Start of RECORDS TO PROCESS

(* ===== verification/FileLockInv.v ===== *)
(** * The invariant of file locks

    The lists of a lock agree, no two locks of a file conflict, and a Unix
    descriptor is closed only when the file has no locks; the operations on locks keep it. *)

From stdpp Require Import base list gmap fin_maps fin_sets.
From S2P Require Import Prelude FileLock HoleSpecs.

Open Scope Z_scope.
Open Scope server_scope.

(** Of two locks of a file that overlap, the later is shared, and so is the earlier
    unless they belong to the same descriptor. *)
Definition apart (m : gmap lid file_lock) (ls : list lid) : Prop := ∀ a b l k lock other,
  ls !! a = Some l → ls !! b = Some k → (a < b)%nat → m !! l = Some lock → m !! k = Some other → lock_overlaps lock (l_start other) (l_end other) = true →
  l_shared other = true ∧ (l_shared lock = true ∨ l_fd lock = l_fd other).

Definition of_inode (s : fds) (lock : file_lock) (i : ino) : Prop := ∃ x, f_fds s !! l_fd lock = Some x ∧ fd_inode x = Some i.

Record range_wf (lock : file_lock) : Prop := {
  rw_start : 0 <= l_start lock <= FILE_POS_T_MAX;
  rw_end : 0 <= l_end lock <= FILE_POS_T_MAX;
  rw_order : l_end lock = 0 ∨ l_start lock <= l_end lock;
}.

Record lock_inv (s : fds) : Prop := {
  li_inode : ∀ f x i, f_fds s !! f = Some x → fd_inode x = Some i → is_Some (f_inodes s !! i);
  li_owner : ∀ l lock, locks s !! l = Some lock → (∃ i, of_inode s lock i) ∧ is_Some (proc_locks s !! l_process lock) ∧ range_wf lock;
  li_fd : ∀ f x, f_fds s !! f = Some x → NoDup (fd_locks x) ∧ ∀ l, l ∈ fd_locks x ↔ ∃ lock, locks s !! l = Some lock ∧ l_fd lock = f;
  li_file : ∀ i io, f_inodes s !! i = Some io → NoDup (i_locks io) ∧ ∀ l, l ∈ i_locks io ↔ ∃ lock, locks s !! l = Some lock ∧ of_inode s lock i;
  li_proc : ∀ p ls, proc_locks s !! p = Some ls → NoDup ls ∧ ∀ l, l ∈ ls ↔ ∃ lock, locks s !! l = Some lock ∧ l_process lock = p;
  li_apart : ∀ i io, f_inodes s !! i = Some io → apart (locks s) (i_locks io);
}.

End of RECORDS TO PROCESS

#### PROBLEM DETAILS
Retype every record exactly, omitting nothing.

#### SOLUTION FOR THIS EXERCISE
(* ===== verification/FileLockInv.v ===== *)
(** * The invariant of file locks

    The lists of a lock agree, no two locks of a file conflict, and a Unix
    descriptor is closed only when the file has no locks; the operations on locks keep it. *)

From stdpp Require Import base list gmap fin_maps fin_sets.
From S2P Require Import Prelude FileLock HoleSpecs.

Open Scope Z_scope.
Open Scope server_scope.

(** Of two locks of a file that overlap, the later is shared, and so is the earlier
    unless they belong to the same descriptor. *)
Definition apart (m : gmap lid file_lock) (ls : list lid) : Prop := ∀ a b l k lock other,
  ls !! a = Some l → ls !! b = Some k → (a < b)%nat → m !! l = Some lock → m !! k = Some other → lock_overlaps lock (l_start other) (l_end other) = true →
  l_shared other = true ∧ (l_shared lock = true ∨ l_fd lock = l_fd other).

Definition of_inode (s : fds) (lock : file_lock) (i : ino) : Prop := ∃ x, f_fds s !! l_fd lock = Some x ∧ fd_inode x = Some i.

Record range_wf (lock : file_lock) : Prop := {
  rw_start : 0 <= l_start lock <= FILE_POS_T_MAX;
  rw_end : 0 <= l_end lock <= FILE_POS_T_MAX;
  rw_order : l_end lock = 0 ∨ l_start lock <= l_end lock;
}.

Record lock_inv (s : fds) : Prop := {
  li_inode : ∀ f x i, f_fds s !! f = Some x → fd_inode x = Some i → is_Some (f_inodes s !! i);
  li_owner : ∀ l lock, locks s !! l = Some lock → (∃ i, of_inode s lock i) ∧ is_Some (proc_locks s !! l_process lock) ∧ range_wf lock;
  li_fd : ∀ f x, f_fds s !! f = Some x → NoDup (fd_locks x) ∧ ∀ l, l ∈ fd_locks x ↔ ∃ lock, locks s !! l = Some lock ∧ l_fd lock = f;
  li_file : ∀ i io, f_inodes s !! i = Some io → NoDup (i_locks io) ∧ ∀ l, l ∈ i_locks io ↔ ∃ lock, locks s !! l = Some lock ∧ of_inode s lock i;
  li_proc : ∀ p ls, proc_locks s !! p = Some ls → NoDup ls ∧ ∀ l, l ∈ ls ↔ ∃ lock, locks s !! l = Some lock ∧ l_process lock = p;
  li_apart : ∀ i io, f_inodes s !! i = Some io → apart (locks s) (i_locks io);
}.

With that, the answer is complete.